VNU University of Science (VNU-HUS) is a member of Vietnam National University, Hanoi. Founded in 1906 as Indochina University, the university has changed its name three times: School of Basic Science (1951), University of Hanoi (1956), VNU University of Science (1993). Since the last name change, VNU University of Science is a member of Vietnam National University, Hanoi.

History 
- 1904: Đông Dương University.

- 1946: University of Science.

- 1956: Hanoi University, established under Decision No. 2183 / CP of June 4, 1956 of the Prime Minister. At the beginning, the university had three specialized faculties: Math - Physics, Chemistry - Literature, Literature - History.
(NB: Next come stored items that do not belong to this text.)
(* ===== verification/Preparation.v ===== *)
(** * Preparing a Study for execution (src/src/evidrun/runs/preparation.py)

    One operation from a registered Study to its execution package: seal the revisions the
    Study names, compile the matrix against the sealed set, store every RunSpec with the
    trust record that binds it, and store the review target that covers them all. Every
    store call is a transaction of its own, so a refusal leaves what was stored before it;
    the calls are performed without other writers in between. The identifiers and instants
    the calls draw are an argument, one [Stamp] per cell of the matrix. *)

From S2P Require Import Prelude PyText PyJson Base Authoring Runtime Triage Trust Samples Registry Compiler Sealing.
From S2P Require Import ContractStore ContractInv Store Catalog CatalogInv Provenance ReadModel.

(** ** Operations on the catalog *)

Definition CatalogOp (A : Type) : Type := CatalogDB → CatalogDB * result A.

#[export] Instance catalog_ret : MRet CatalogOp := λ A a s, (s, Ok a).
#[export] Instance catalog_bind : MBind CatalogOp := λ A B f m s,
  let '(s', r) := m s in match r with Ok a => f a s' | Raise e => (s', Raise e) end.

(** A read-only session, a transaction, and a step without the database. *)
Definition session {A} (f : CatalogDB → result A) : CatalogOp A := λ s, (s, f s).
Definition commits {A} (f : CatalogDB → result (A * CatalogDB)) : CatalogOp A := λ s,
  match f s with Ok (a, s') => (s', Ok a) | Raise e => (s, Raise e) end.
Definition yields {A} (r : result A) : CatalogOp A := λ s, (s, r).

(** ** The documents *)

Record PreparedRunSpec := MkPreparedRunSpec {
  pr_row_id : string;
  pr_spec : RunSpec;
  pr_execution_trust : ExecutionTrustRecord
}.

Record ExecutionPreparation := MkExecutionPreparation {
  ep_revision_set : ExecutionRevisionSet;
  ep_review_target : ReviewTarget;
  ep_run_specs : list PreparedRunSpec
}.

(** What the calls of one cell draw: [new_id] and [utc_now] of the RunSpec row and of the
    trust record. *)
Record Stamp := MkStamp {
  sp_spec_id : string;
  sp_spec_now : instant;
  sp_trust_id : string;
  sp_trust_now : instant
}.

(** [{**semantic_model_dump(model), "digest": digest}]. *)
Definition with_digest (document : json) (digest : string) : json :=
  match document with JObj fields => JObj (fields ++ [("digest", JStr digest)]) | _ => document end.

Definition prepared_document `{PyRuntime} (item : PreparedRunSpec) : json :=
  let spec := pr_spec item in let trust := pr_execution_trust item in
  JObj [("id", JStr (pr_row_id item)); ("digest", JStr (spec_digest spec));
        ("variant_id", JStr (spec_variant_id spec));
        ("scenario_id", JStr (cr_logical_id (spec_scenario_ref spec)));
        ("repetition_index", JInt (spec_repetition_index spec));
        ("execution_trust", JObj [("trust_id", JStr (trust_trust_id trust));
           ("digest", JStr (trust_digest trust)); ("kind", JStr (TrustKind_value (trust_kind trust)))])].

Definition preparation_document `{PyRuntime} (p : ExecutionPreparation) : json := JObj [
  ("revision_set", with_digest (semantic_model_dump (to_RevisionSet (ep_revision_set p)))
     (revision_set_digest (ep_revision_set p)));
  ("review_target", with_digest (semantic_model_dump (to_ReviewTarget (ep_review_target p)))
     (review_target_digest (ep_review_target p)));
  ("run_specs", jlist prepared_document (ep_run_specs p))].

Section preparation.
Context `{PyRuntime} `{RevisionModels}.
Variable verify : HumanAttestationRecord → string → result unit.

(** [RegisteredRevisionResolver.resolve]: [TriageRejected] is a [ValueError]. *)
Definition registered_resolver (s : CatalogDB) : ContractResolver := λ reference,
  match get_contract_revision_by_ref reference s with
  | Raise (KeyError _) => Raise (rejected COMPILE_REVISION_NOT_FOUND)
  | Raise (ValueError _) | Raise (ValidationError _) | Raise (TriageRejected _) =>
      Raise (rejected COMPILE_DIGEST_MISMATCH)
  | r => r
  end.

Definition prepared_revision (study_revision_id : string) (s : CatalogDB) : result AuthoringRevision :=
  match get_contract_revision study_revision_id s with
  | Raise (KeyError _) => Raise (rejected COMPILE_REVISION_NOT_FOUND)
  | r => r
  end.

(** The kind of the trust and the decisions it binds. *)
Definition trust_basis (decisions : option (list RevisionDecisionRecord))
    : TrustKind * list VerifiedDecisionBinding :=
  match decisions with
  | Some decisions =>
      (VerifiedRevisionSet,
       map (λ decision, MkBinding (dec_revision_ref decision) (decision_digest decision)) decisions)
  | None => (UnverifiedRevisionSet, [])
  end.

Section study.
Variables (study : Revision StudySpec) (revision_set : ExecutionRevisionSet).
Variable basis : TrustKind * list VerifiedDecisionBinding.

Definition candidate (spec : RunSpec) (stamp : Stamp) : ExecutionTrustRecord :=
  MkTrustRecord (sp_trust_id stamp) (fst basis) (rev_project_id study) (rev_ref study)
    (rset_revision_refs revision_set) (revision_set_digest revision_set) (spec_digest spec)
    (snd basis) (sp_trust_now stamp).

(** The body of the loop over the compiled RunSpecs. *)
Definition prepare_cell (stamp : Stamp) (spec : RunSpec) : CatalogOp PreparedRunSpec :=
  row ← commits (save_run_spec spec (sp_spec_id stamp) (sp_spec_now stamp));
  let record := candidate spec stamp in
  yields (validate_revision_set_and_binding_coverage record);;
  trust_row ← commits (save_record verify record);
  trust ← session (get_record verify (trow_id trust_row));
  mret (MkPreparedRunSpec (rsp_id row) spec trust).

Fixpoint prepare_cells (stamps : nat → Stamp) (n : nat) (specs : list RunSpec)
    : CatalogOp (list PreparedRunSpec) :=
  match specs with
  | [] => mret []
  | spec :: rest =>
      item ← prepare_cell (stamps n) spec;
      items ← prepare_cells stamps (S n) rest;
      mret (item :: items)
  end.

Definition prepared_target (specs : list RunSpec) : ReviewTarget :=
  MkReviewTarget (rev_project_id study) (revision_set_digest revision_set)
    (sorted_strings (map spec_digest specs)).
End study.

Definition prepare (study_revision_id : string) (stamps : nat → Stamp) (target_now : instant)
    : CatalogOp ExecutionPreparation :=
  revision ← session (prepared_revision study_revision_id);
  study ← yields (require (as_study revision) (rejected COMPILE_REVISION_NOT_STUDY));
  sealed ← session (λ s, seal (R := registered_resolver s) study);
  specs ← yields (compile (H0 := sealed_resolver (sealed_map sealed)) [] study);
  decisions ← session (verified_decisions_for verify (rset_revision_refs (sealed_set sealed)));
  items ← prepare_cells study (sealed_set sealed) (trust_basis decisions) stamps 0 specs;
  let target := prepared_target study (sealed_set sealed) specs in
  yields (validate_run_specs target);;
  commits (save_review_target verify target target_now);;
  mret (MkExecutionPreparation (sealed_set sealed) target items).
End preparation.

(** ** Lemmas *)

Lemma catalog_bind_ok {A B} (m : CatalogOp A) (f : A → CatalogOp B) s s' b :
  (m ≫= f) s = (s', Ok b) ↔ ∃ a s1, m s = (s1, Ok a) ∧ f a s1 = (s', Ok b).
Proof.
  unfold mbind, catalog_bind. destruct (m s) as [s1 [a|e]]; (split; [|intros (x & s2 & E & Hf)]);
    [by exists a, s1|by injection E as -> ->|done|done].
Qed.

Lemma session_ok {A} (f : CatalogDB → result A) s s' a : session f s = (s', Ok a) ↔ s' = s ∧ f s = Ok a.
Proof. unfold session. split; [by intros [= <- ->]|by intros [-> ->]]. Qed.

Lemma commits_ok {A} (f : CatalogDB → result (A * CatalogDB)) s s' a :
  commits f s = (s', Ok a) ↔ f s = Ok (a, s').
Proof.
  unfold commits. destruct (f s) as [[b s1]|e]; [|done]. by split; intros [= <- <-].
Qed.

Lemma yields_ok {A} (r : result A) s s' a : yields r s = (s', Ok a) ↔ s' = s ∧ r = Ok a.
Proof. unfold yields. split; [by intros [= <- ->]|by intros [-> ->]]. Qed.

Lemma catalog_ret_ok {A} (a b : A) s s' : (mret a : CatalogOp A) s = (s', Ok b) ↔ s' = s ∧ b = a.
Proof. unfold mret, catalog_ret. split; [by intros [= <- ->]|by intros [-> ->]]. Qed.

Ltac inv_op_step :=
  match goal with
  | E : (_ ≫= _) _ = (_, Ok _) |- _ => apply catalog_bind_ok in E as (? & ? & ? & E)
  | E : session _ _ = (_, Ok _) |- _ => apply session_ok in E as [? E]; try subst
  | E : commits _ _ = (_, Ok _) |- _ => apply commits_ok in E
  | E : yields _ _ = (_, Ok _) |- _ => apply yields_ok in E as [? E]; try subst
  | E : mret _ _ = (_, Ok _) |- _ => apply catalog_ret_ok in E as [? E]; try subst
  end.
Ltac inv_op := repeat inv_op_step.

Section lemmas.
Context `{PyRuntime} `{RevisionModels} `{UnicodeTables}.
Variable verify : HumanAttestationRecord → string → result unit.

(** What the queries read: the contract tables alone. *)
Definition same_contracts (s s' : CatalogDB) : Prop := cat_contracts s' = cat_contracts s.

Lemma registered_resolver_same s s' :
  same_contracts s s' → registered_resolver s' = registered_resolver s.
Proof. intros E. unfold registered_resolver, get_contract_revision_by_ref. by rewrite E. Qed.

Lemma prepared_revision_same id s s' :
  same_contracts s s' → prepared_revision id s' = prepared_revision id s.
Proof. intros E. unfold prepared_revision, get_contract_revision. by rewrite E. Qed.

Lemma verified_decisions_same refs s s' :
  same_contracts s s' → verified_decisions_for verify refs s' = verified_decisions_for verify refs s.
Proof.
  intros E. induction refs as [|r refs IH]; [done|]. cbn. rewrite IH.
  unfold verified_decision_for. by rewrite E.
Qed.

(** The document whose digest identifies a trust record: neither its identifier nor its
    instant. *)
Definition identity_document (t : ExecutionTrustRecord) : json := JObj (
  [("schema_version", JStr "1"); ("kind", JStr (TrustKind_value (trust_kind t)));
   ("project_id", JStr (trust_project_id t));
   ("study_ref", normalize (to_ContractRef (trust_study_ref t)))]
  ++ (if trust_revision_refs t ==b [] then []
      else [("revision_refs", normalize (jlist to_ContractRef (trust_revision_refs t)))])
  ++ [("revision_set_digest", JStr (trust_revision_set_digest t));
      ("run_spec_digest", JStr (trust_run_spec_digest t))]
  ++ (if trust_verified_decisions t ==b [] then []
      else [("verified_decisions", normalize (jlist to_Binding (trust_verified_decisions t)))])).

Lemma semantic_identity t : semantic_identity_digest t = sha256_json (identity_document t).
Proof.
  unfold semantic_identity_digest. f_equal. destruct t as [id k p r refs d rd ds now].
  unfold identity_document; cbn [trust_revision_refs trust_verified_decisions].
  destruct refs, ds; reflexivity.
Qed.

(** Equal up to key order, two objects have the same text fields. *)
Lemma sorted_text_field m n k x :
  sort_keys (JObj m) = sort_keys (JObj n) → (k, JStr x) ∈ m → (k, JStr x) ∈ n.
Proof.
  rewrite !sort_keys_obj. intros [= E] Hm.
  assert (Hn : sort_item (k, JStr x) ∈ map sort_item n).
  { apply (elem_of_sort_by key_leb). rewrite <- E. apply (elem_of_sort_by key_leb).
    apply list_elem_of_fmap. by exists (k, JStr x). }
  apply list_elem_of_fmap in Hn as ([k' v] & Hs & Hn). injection Hs as <- Hv.
  destruct v; try discriminate Hv. cbn in Hv. congruence.
Qed.

Lemma identity_field t k x :
  (k, JStr x) ∈ (match identity_document t with JObj m => m | _ => [] end) →
  (k = "kind" → x = TrustKind_value (trust_kind t)) ∧ (k = "project_id" → x = trust_project_id t)
  ∧ (k = "revision_set_digest" → x = trust_revision_set_digest t)
  ∧ (k = "run_spec_digest" → x = trust_run_spec_digest t).
Proof.
  unfold identity_document. case_bool_decide; case_bool_decide; cbn; intros Hin;
    repeat (apply elem_of_cons in Hin as [Hin|Hin]; [first [discriminate Hin|injection Hin as -> ->; by split_and!]|]);
    by apply elem_of_nil in Hin.
Qed.
Lemma accepted_life docs t st st1 st2 payload :
  accepted docs st → ordering_valid t (1 + Z.of_nat (length docs)) st = true →
  t ∉ UNSUPPORTED_RUNTIME_EVENT_TYPES → is_Some (assoc t EVENT_PAYLOAD_MODELS) →
  subject_and_tool_valid t payload st = Ok (Some st1) →
  transition_valid payload t st1 = Ok (Some st2) →
  ∃ l, lives (map document_type docs ++ [t]) l ∧ cs_current_status st2 = lf_status l.
Proof.
  intros Ha Hord Hun Hreg Hsub Htr. unfold subject_and_tool_valid in Hsub.
  apply bind_ok in Hsub as ([x|] & Hfam & Hsub); [|done].
  destruct ((t ∈b ["run.evaluating"; "run.completed"]) && _) eqn:Hresp; [done|].
  injection Hsub as ->. apply family_inv in Hfam as (Hinv & Hopen & Hst & _ & Hr1 & _).
  apply transition_inv in Htr as (_ & _ & _ & _ & Htr). rewrite Hst in Htr.
  destruct (ac_life _ _ Ha) as [[-> ->]|(l & Hl & El)].
  - unfold ordering_valid in Hord. change (1 + Z.of_nat (length []) =? 1)%Z with true in Hord.
    cbv iota in Hord. bools. subst t. cbn in Htr |- *.
    exists (MkLife queued false false). split; [constructor|done].
  - assert (Hne : (1 + Z.of_nat (length docs) =? 1)%Z = false).
    { apply Z.eqb_neq. apply lives_nonempty in Hl. destruct docs; [done|]. cbn [length]. lia. }
    unfold ordering_valid in Hord. rewrite Hne, El in Hord.
    destruct (_ || _) eqn:Hq; [done|]. apply orb_false_iff in Hq as [Hq Hterm].
    destruct (lives_facts _ _ Hl) as [Hr Hp].
    rewrite (ac_invocations _ _ Ha), (ac_responses _ _ Ha) in *.
    assert (Hturn : turn_ok l t = true).
    { apply (turn_ok_intro (map document_type docs)); try done.
      - intros [->|Ht]; [by apply Hopen; left|]. apply Hopen. right. by apply registered_tools.
      - intros ->. apply count_of_elem. cbn in Hresp. rewrite Hr1 in Hresp. intros Hz.
        by rewrite Hz in Hresp. }
    assert (Hph : phase_ok (lf_status l) t = true) by exact Hord.
    assert (Hstep : ∃ l', life_step l t = Some l' ∧ cs_current_status st2 = lf_status l').
    { unfold life_step. rewrite Hterm, Hq, Hturn, Hph. cbn [orb negb]. rewrite El in Htr.
      destruct (assoc t transition) as [[from to]|].
      - destruct Htr as [Hin ->]. rewrite bool_decide_eq_true_2 by done. by eexists.
      - by eexists. }
    destruct Hstep as (l' & Hs & El'). exists l'. split; [by eapply lives_next|done].
Qed.
(** C33: an operation key writes at most one event. After a keyed append went through, and
    whatever happened since, the same unfenced request returns the same event and leaves
    the whole state as it is; any other unfenced request under the key and Run returns
    that event or raises, and writes nothing either. *)
Theorem append_event_idempotent rq key env s s1 row s2 env' :
  reachable s → rq_operation_key rq = Some key → rq_lease rq = None →
  append_event rq env s = (s1, Ok row) → steps s1 s2 →
  append_event rq env' s2 = (s2, Ok row)
  ∧ ∀ rq', rq_run_id rq' = rq_run_id rq → rq_operation_key rq' = Some key → rq_lease rq' = None →
      append_event rq' env' s2 = (s2, Ok row) ∨ ∃ e, append_event rq' env' s2 = (s2, Raise e).
Proof.
  intros Hr Hk Hl E Hs. destruct (reachable_inv _ Hr) as [_ Hd].
  assert (Hr1 : reachable s1).
  { apply (reachable_steps s); [done|]. apply rtc_once. exists (Append rq), env. cbn. by rewrite E. }
  unfold append_event, transaction in E. destruct (append_body rq env s) as [[x s']|x] eqn:Eb; [|done].
  injection E as -> ->. destruct (append_stored _ _ _ _ _ _ Hd Hk Eb) as (p & Hp & He & Hc & [run Hrun]).
  destruct (reachable_evolves _ _ Hr1 Hs) as (_ & [Hpre Hruns] & _). apply (event_by_key_prefix _ _ _ _ _ Hpre) in He.
  destruct (Hruns _ _ Hrun) as (run' & Hrun' & _). unfold append_event, transaction. split.
  - by rewrite (append_replay _ _ _ _ _ _ Hl Hk He Hrun'), Hp, Hc.
  - intros rq' Ei Hk' Hl'. rewrite <- Ei in He, Hrun'.
    rewrite (append_replay _ _ _ _ _ _ Hl' Hk' He Hrun').
    destruct (validate_request rq') as [p'|x']; [|eauto].
    destruct (replay_conflict row (rq_event_type rq') p'); [eauto|left; reflexivity].
Qed.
- In 1993: Hanoi National University was established under Decree No. 97 / CP of December 10, 1993 of the Prime Minister on the basis of merging three universities: Hanoi University, Hanoi University of Pedagogy. Internal and University of Foreign Language Education.

- 1995: From September 1995, the University of Natural Sciences officially came into operation as a member university of VNU.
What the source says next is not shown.